Dengan adanya musibah orang yang berpenyakit tersebut dapat sadar diri dan mendekat kepada Allah untuk meraih pahala dan kedudukan yang tinggi di sisi Allah Subhanahu Wata’ala.
Kedua, menjadikan musibah sebagai tolak-ukur kepribadian seorang Muslim yang senantiasa berprasangka baik terhadap takdir Allah, baik itu dalam keadaan senang maupun susah.
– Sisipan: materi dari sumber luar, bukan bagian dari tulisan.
(* ===== verification/JsonRoundtrip.v ===== *)
(** * What [FastWriter] writes, [Reader] reads back

    The text of a value, followed by anything, is parsed as the value, with its
    numbers as the reader represents them. *)

From Stdlib Require Import ZArith Lia String SpecFloat.
From stdpp Require Import base list numbers option.
From S2P Require Import Prelude Strs Cpp Double Json JsonReader JsonSafe.

Local Open Scope Z_scope.

(** ** Values and their texts *)

(** Induction with the hypothesis for the elements and the members. *)
Lemma json_ind (P : json -> Prop) :
  P JNull -> (forall z, P (JInt z)) -> (forall z, P (JUInt z)) -> (forall d, P (JReal d)) -> (forall s, P (JString s)) -> (forall b, P (JBool b)) ->
  (forall l, Forall P l -> P (JArray l)) -> (forall m, Forall (fun kv => P kv.2) m -> P (JObject m)) -> forall v, P v.
Proof.
  intros Hn Hi Hu Hr Hs Hb Ha Ho. fix IH 1. intros [| | | | | |l|m]; [done|apply Hi|apply Hu|apply Hr|apply Hs|apply Hb| |].
  - apply Ha. induction l as [|v l IHl]; constructor; [apply IH|exact IHl].
  - apply Ho. induction m as [|[k v] m IHm]; constructor; [apply IH|exact IHm].
Qed.

(** How the reader decodes a number, on its text. *)
Fixpoint digits_spec (m value : Z) (ds : list Z) : option Z :=
  match ds with
  | [] => Some value
  | c :: r =>
      if (c <? 48) || (57 <? c) then None else
      if (m / 10 <=? value) && ((m / 10 <? value) || negb (bool_decide (r = [])) || (m mod 10 <? c - 48)) then None
      else digits_spec m (u64 (value * 10 + (c - 48))) r
  end.

Definition decode_text (text : list Z) : option json :=
  let isNegative := bool_decide (head text = Some 45) in
  let maxIntegerValue := if isNegative then maxLargestInt + 1 else maxLargestUInt in
  match digits_spec maxIntegerValue 0 (if isNegative then tail text else text) with
  | None => option_map JReal (read_double text)
  | Some value =>
      Some (if isNegative && (value =? maxIntegerValue) then JInt minLargestInt else
            if isNegative then JInt (- value) else
            if value <=? maxInt then JInt value else JUInt value)
  end.

(** The value that is read back. *)
Fixpoint norm (v : json) : json :=
  match v with
  | JInt z | JUInt z => if z <=? maxInt then JInt z else JUInt z
  | JReal d => default JNull (decode_text (valueToString_double d))
  | JArray l => JArray (map norm l)
  | JObject m => JObject (map (fun '(k, v) => (k, norm v)) m)
  | _ => v
  end.

(** The values of the type: numbers of their width, finite and readable, bytes
    in the strings, members in the order of their names. *)
Definition keys_sorted (m : list (list Z * json)) : Prop :=
  forall m1 k v m2, m = m1 ++ (k, v) :: m2 -> Forall (fun kv => key_compare kv.1 k = Lt) m1.

Fixpoint jwf (v : json) : Prop :=
  match v with
  | JInt z => minLargestInt <= z <= maxLargestInt
  | JUInt z => 0 <= z <= maxLargestUInt
  | JReal d => is_finite d = true /\ decode_text (valueToString_double d) <> None
  | JString s => bytes s
  | JArray l => (fix all l := match l with [] => True | v :: l => jwf v /\ all l end) l
  | JObject m => keys_sorted m /\ (fix all m := match m with [] => True | (k, v) :: m => bytes k /\ jwf v /\ all m end) m
  | _ => True
  end.

(** The levels of the recursion that reads a value. *)
Fixpoint height (v : json) : Z :=
  match v with
  | JArray l => 1 + (fix go l := match l with [] => 0 | v :: l => Z.max (height v) (go l) end) l
  | JObject m => 1 + (fix go m := match m with [] => 0 | (_, v) :: m => Z.max (height v) (go m) end) m
  | _ => 1
  end.

Lemma height_pos v : 1 <= height v.
Proof.
  destruct v as [| | | | | |l|m]; cbn [height]; try lia.
  - assert (0 <= (fix go l := match l with [] => 0 | v :: l => Z.max (height v) (go l) end) l); [|lia]. induction l; lia.
  - assert (0 <= (fix go m := match m with [] => 0 | (_, v) :: m => Z.max (height v) (go m) end) m); [|lia]. induction m as [|[k v] m IH]; lia.
Qed.

(** ** Characters at known places *)

Section text.
Context (doc : list Z).

Lemma skipSpaces_at pre c r : doc = pre ++ c :: r -> (c =? 32) || (c =? 9) || (c =? 13) || (c =? 10) = false -> skipSpaces doc (size pre) = Ret (size pre).
Proof.
  intros E Hc. unfold skipSpaces, fuel0. rewrite loop_S. pose proof (size_nonneg r). unfold doc_end.
  rewrite (proj2 (Z.eqb_neq _ (size doc))) by (rewrite E, size_app, size_cons; lia). rewrite E, rd_at0. cbn [mbind outcome_bind]. by rewrite Hc.
Qed.

Lemma getNextChar_at pre c r : doc = pre ++ c :: r -> getNextChar doc (size pre) = Ret (c, size pre + 1).
Proof.
  intros E. unfold getNextChar, doc_end. pose proof (size_nonneg r). rewrite (proj2 (Z.eqb_neq _ (size doc))) by (rewrite E, size_app, size_cons; lia).
  by rewrite E, rd_at0.
Qed.

Lemma peek_at pre c r : doc = pre ++ c :: r -> peek doc (size pre) = Ret c.
Proof. intros ->. unfold peek. rewrite <- app_assoc. apply rd_at0. Qed.

(** A token of one character. *)
Lemma readToken_char pre c r t : doc = pre ++ c :: r ->
  In (c, t) [(123, tokenObjectBegin); (125, tokenObjectEnd); (91, tokenArrayBegin); (93, tokenArrayEnd); (44, tokenArraySeparator); (58, tokenMemberSeparator)] ->
  readToken doc (size pre) = Ret (mk_token t (size pre) (size pre + 1), size pre + 1).
Proof.
  intros E Hin. unfold readToken.
  repeat (destruct Hin as [[= <- <-]|Hin]; [rewrite (skipSpaces_at pre _ r E) by done; cbn [mbind outcome_bind]; cbv zeta; by rewrite (getNextChar_at pre _ r E)|]).
  destruct Hin.
Qed.

(** *** Strings *)

(** Text that [readString] goes over. *)
Inductive scan_ok : list Z -> Prop :=
  | scan_nil : scan_ok []
  | scan_plain c l : c <> 34 -> c <> 92 -> scan_ok l -> scan_ok (c :: l)
  | scan_escape c l : scan_ok l -> scan_ok (92 :: c :: l).

Lemma scan_ok_app l r : scan_ok l -> scan_ok r -> scan_ok (l ++ r).
Proof. induction 1; intros; cbn; [done|apply scan_plain; auto|apply scan_escape; auto]. Qed.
Rasulullah bersabda, “Sungguh mengagumkan keadaan seorang Mukmin, semua keadaannya (membawa) kebaikan (untuk dirinya), dan ini hanya ada pada seorang Mukmin; jika dia mendapatkan kesenangan dia akan bersyukur, maka itu adalah kebaikan baginya, dan jika dia ditimpa kesusahan dia akan bersabar, maka itu adalah kebaikan baginya.” (HR. Muslim).
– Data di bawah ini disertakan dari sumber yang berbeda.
Lemma recommendations_counted_witness :
  let D := gmap (list Z) (list Z) in let _ : Spare := fun _ => lit "}]" in
  exists d : D, counted d /\ request_error d 1 2 = None /\
  exists x d', run_request (Save 1 2) (Some d) = Ret (x, Some d') /\ counted d' /\ x = inr tt /\ exists l, recommended_by d 2 l /\ recommended_by d' 2 (after_add l 1).
Proof.
  intros D sp. set (p1 := sample_person 1 (lit "a@b.c")). set (p2 := sample_person 2 (lit "d@e.f")). set (d1 := insert_user (db_empty : D) p1). set (d2 := insert_user d1 p2).
  assert (counted d2) as Hc.
  { apply counted_insert; [apply counted_insert; [apply counted_empty|by apply sample_person_ok|done|done|done|done]|by apply sample_person_ok|vm_compute; done|vm_compute; done|vm_compute; done|done]. }
  assert (request_error d2 1 2 = None) as Er by (vm_compute; done). exists d2. split; [exact Hc|]. split; [exact Er|].
  destruct (recommendations_counted d2 (Save 1 2) Hc) as (x & d' & E & Hc' & Hx).
  - done.
  - done.
  - intros l [_ Hl]. assert (db_get d2 (recommendation_key 2) = None) as En by (vm_compute; done). rewrite En in Hl. by subst l.
  - rewrite Er in Hx. exact (ex_intro _ x (ex_intro _ d' (conj E (conj Hc' Hx)))).
Defined.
Ketiga, musibah merupakan peringatan kepada setiap manusia atas apa yang telah diperbuatnya di muka bumi ini.
Banjir yang melanda desa maupun kota boleh jadi adalah teguran kepada pembuat kebijakan setempat yang mengatur wilayahnya agar tidak merusak lingkungan. Longsor juga demikian, mengingatkan manusia yang gemar menggunduli gunung untuk menghentikan kebiasaannya. Dengan peringatan tersebut, manusia harus menghambil ibrah bagaimana menjaga keseimbangan hidup dengan ekosistem apa adanya.
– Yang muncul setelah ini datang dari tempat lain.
(* ===== verification/Users.v ===== *)
(** * Creating, changing and deleting users (person/PersonManager.cpp)

    Beside the keys of [Manager], a user is listed under each of his skills and
    positions.  A new user gets all his keys; deleting or changing a user, whatever
    it ends in, leaves no account inconsistent: ids lead to stored users, passwords
    and numbers of recommendations are theirs, fresh ids are unused, and the keys
    by name follow.  What deleting and changing do to the lists by skill and
    position is in the definitions only: the code mixes them up, as an example at
    the end shows.  The temporary user is deleted from memory at the end, which
    faults for one with several skills or jobs. *)

From Stdlib Require Import ZArith Lia String.
From stdpp Require Import base list numbers option gmap.
From S2P Require Import Prelude Strs Cpp Double Json JsonReader JsonSafe JsonRoundtrip Store Person Manager Recommendations.

Local Open Scope Z_scope.

(** ** The code *)

(** [std::getline] until the text is used up: what follows the last delimiter
    counts unless it is empty. *)
Fixpoint split_from (item : list Z) (s : list Z) (delim : Z) : list (list Z) :=
  match s with
  | [] => match item with [] => [] | _ => [item] end
  | c :: s => if c =? delim then item :: split_from [] s delim else split_from (item ++ [c]) s delim
  end.
Definition split (s : list Z) (delim : Z) : list (list Z) := split_from [] s delim.

Example split_ex : split (lit "a@b,,c@d,") 44 = [lit "a@b"; []; lit "c@d"].
Proof. reflexivity. Qed.

(** Addition of [long]. *)
Definition long (z : Z) : outcome Z := if (minLargestInt <=? z) && (z <=? maxLargestInt) then mret z else Fault SignedOverflow.

Definition LAST_ID : list Z := lit "lastID".

(** The loop that leaves out a mail: the others with commas between them. *)
Definition without_mail (user_mail : list Z) (mails : list (list Z)) : list Z :=
  foldl (fun new_users m =>
    if bool_decide (user_mail <> m) then (if bool_decide (new_users = []) then new_users ++ m else new_users ++ [44] ++ m) else new_users) [] mails.

Section code.
Context {D : Type} `{Leveldb D} `{Spare}.
Abbreviation M := (cpp (DBWrapper (D := D))).

Definition generateID : M Z :=
  '(found, last_id) ← existsKey LAST_ID [];
  if negb (truth found) then putKey LAST_ID (to_string 1);; mret 1 else
  l ← stol last_id; new ← pure (long (l + 1));
  putKey LAST_ID (to_string new);;
  l ← stol last_id; pure (long (l + 1)).

Definition saveSkill (skill : Skill) (user_mail : list Z) : M unit :=
  let name := to_lower (skill_name skill) in
  users_mail ← catch (users_mail ← getUserSkillKey name; mret (users_mail ++ [44] ++ user_mail))
                     (fun e => match e with KeyNotFound => mret user_mail | _ => throw e end);
  saveUserSkillKey name users_mail.

Definition savePosition (position_title user_mail : list Z) : M unit :=
  users_mail ← catch (users_mail ← getUserJobPositionKey position_title; mret (users_mail ++ [44] ++ user_mail))
                     (fun e => match e with KeyNotFound => mret user_mail | _ => throw e end);
  saveUserJobPositionKey position_title users_mail.

Definition saveSkills (user_newSkills : list Skill) (user_mail : list Z) : M unit := for_each user_newSkills (fun s => saveSkill s user_mail).
Definition savePositions (positions : list WorkHistory) (user_mail : list Z) : M unit := for_each positions (fun w => savePosition (to_lower (positionTitle w)) user_mail).

Definition deleteUserFromSkill (name user_mail : list Z) : M unit :=
  catch (output ← getUserSkillKey name;
         let new_users := without_mail user_mail (split output 44) in
         if bool_decide (new_users = []) then deleteUserSkillKey name else saveUserSkillKey name new_users)
        (fun e => match e with KeyNotFound => throw BadImplementationException | _ => throw e end).

(** The list is looked up in lower case and kept under the title as given; when
    nobody is left, the key of a skill goes. *)
Definition deleteUserFromJobPosition (job_position user_mail : list Z) : M unit :=
  catch (output ← getUserJobPositionKey (to_lower job_position);
         let new_users := without_mail user_mail (split output 44) in
         if bool_decide (new_users = []) then deleteUserSkillKey job_position else saveUserJobPositionKey job_position new_users)
        (fun e => match e with KeyNotFound => throw BadImplementationException | _ => throw e end).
Dan masih banyak lagi hikmah yang terkandung dalam setiap peristiwa terutama musibah dan bencana yang pasti menyambangi perjalanan hidup anak manusia. Inilah alat yang menjadi bahan pertimbangan Allah untuk mengangkat derajat manusia, jika mereka sabar menghadapi musibah niscaya ada balasannya, sebaliknya jika mereka kufur karena musibah maka penderitaannya tidak hanya di dunia saja, tapi juga di akhirat kelak.
Semoga Allah menjadikan bumi Indonesia lebih baik di masa yang akan datang dan dijauhkan dari segala musibah yang di luar batas kemampuan rakyat Indonesia.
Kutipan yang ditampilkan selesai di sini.